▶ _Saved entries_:

(** The launcher's rank or world size is absent when the configuring call
    is made; the variable behind an accessor is unset or holds what [int]
    does not parse. *)
Definition missing_or_unparseable (op : operation) (w : Process) : Prop :=
  match op with
  | Configure _ _ =>
      environ w !! "OMPI_COMM_WORLD_RANK" = None
      ∨ environ w !! "OMPI_COMM_WORLD_SIZE" = None
  | Access a =>
      match environ w !! variable_of a with
      | None => True
      | Some v => py_int v = None
      end
  end.

(** An environment as the launcher leaves it, for the examples. *)
Definition launcher_environment : gmap string string :=
  list_to_map [("OMPI_COMM_WORLD_RANK", "0"); ("OMPI_COMM_WORLD_SIZE", "4");
               ("AZ_BATCH_MASTER_NODE", "10.0.0.4");
               ("AZ_BATCHAI_MPI_MASTER_NODE", "10.0.0.4");
               ("NCCL_SOCKET_IFNAME", "eth0")].

(** The variable [name] is set to [value]. *)
Definition holds (name value : string) (w : Process) : Prop :=
  environ w !! name = Some value.

(** [m] keeps [I]: [I] holds of the state [m] leaves, raised or not. *)
Definition keeps {A} (I : Process → Prop) (m : py Process A) : Prop :=
  ∀ w, I w → I (m w).2.

(** ** More vocabulary: what the call reads, writes and prints *)

(** The variable [name] reads [o]: unset for [None]. *)
Definition reads (name : string) (o : option string) (w : Process) : Prop :=
  environ w !! name = o.

(** The variables the configuring call writes. *)
Definition written : list string :=
  ["RANK"; "WORLD_SIZE"; "MASTER_ADDR"; "MASTER_PORT"; "NCCL_SOCKET_IFNAME"].

(** The lines a returning call prints, from the original interface value
    and the four values in effect. *)
Definition report (old rank size addr port : string) : list string :=
  ["NCCL_SOCKET_IFNAME original value = " ++ old;
   "RANK = " ++ rank;
   "WORLD_SIZE = " ++ size;
   "MASTER_ADDR = " ++ addr;
   "MASTER_PORT = " ++ port;
   "NCCL_SOCKET_IFNAME new value = ^docker0,lo"].

(** What a call has printed: the report when it returned, nothing when it
    raised. *)
Definition printed (w : Process) (r : (exn + unit) * Process) : list string :=
  if returns r then
    report (default "" (environ w !! "NCCL_SOCKET_IFNAME"))
           (default "" (environ r.2 !! "RANK"))
           (default "" (environ r.2 !! "WORLD_SIZE"))
           (default "" (environ r.2 !! "MASTER_ADDR"))
           (default "" (environ r.2 !! "MASTER_PORT"))
  else [].

End AzuremlAdapter.

(** * bert_dataset.py *)
Module BertDataset.

(** [args] of [bert_runner.arguments]: the two settings this file reads. *)
Record Args : Type := mkArgs {
  max_seq_length : Z;
  max_predictions_per_seq : Z
}.

(** ** torch on one-dimensional int64 tensors *)
Abbreviation tensor := (list Z) (only parsing).

(** [t[:n]], with Python's reading of a negative bound. *)
Definition slice_to {A} (t : list A) (n : Z) : list A :=
  if (n <? 0)%Z then take (Z.to_nat (Z.of_nat (length t) + n)) t
  else take (Z.to_nat n) t.

(** [mask.nonzero(as_tuple=False)]: the indices at which [mask] holds,
    ascending. *)
Fixpoint nonzero_from (i : nat) (mask : list bool) : list nat :=
  match mask with
  | [] => []
  | b :: mask' =>
      if b then i :: nonzero_from (S i) mask' else nonzero_from (S i) mask'
  end.
Definition nonzero (mask : list bool) : list nat := nonzero_from 0 mask.

(** [t == 0] *)
Definition eq_zero (t : tensor) : list bool := (λ p, (p =? 0)%Z) <$> t.

(** [torch.ones([n], dtype=torch.int64) * -1] *)
Definition ones_times_minus_one (n : Z) : exn + tensor :=
  if (n <? 0)%Z then inl (RuntimeError "negative dimension")
  else inr (replicate (Z.to_nat n) (-1)%Z).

▶ _Task_:
Look through the records and gather each line with the word "string".

▶ _Answer_:
Definition launcher_environment : gmap string string :=
Definition holds (name value : string) (w : Process) : Prop :=
Definition reads (name : string) (o : option string) (w : Process) : Prop :=
Definition written : list string :=
Definition report (old rank size addr port : string) : list string :=
Definition printed (w : Process) (r : (exn + unit) * Process) : list string :=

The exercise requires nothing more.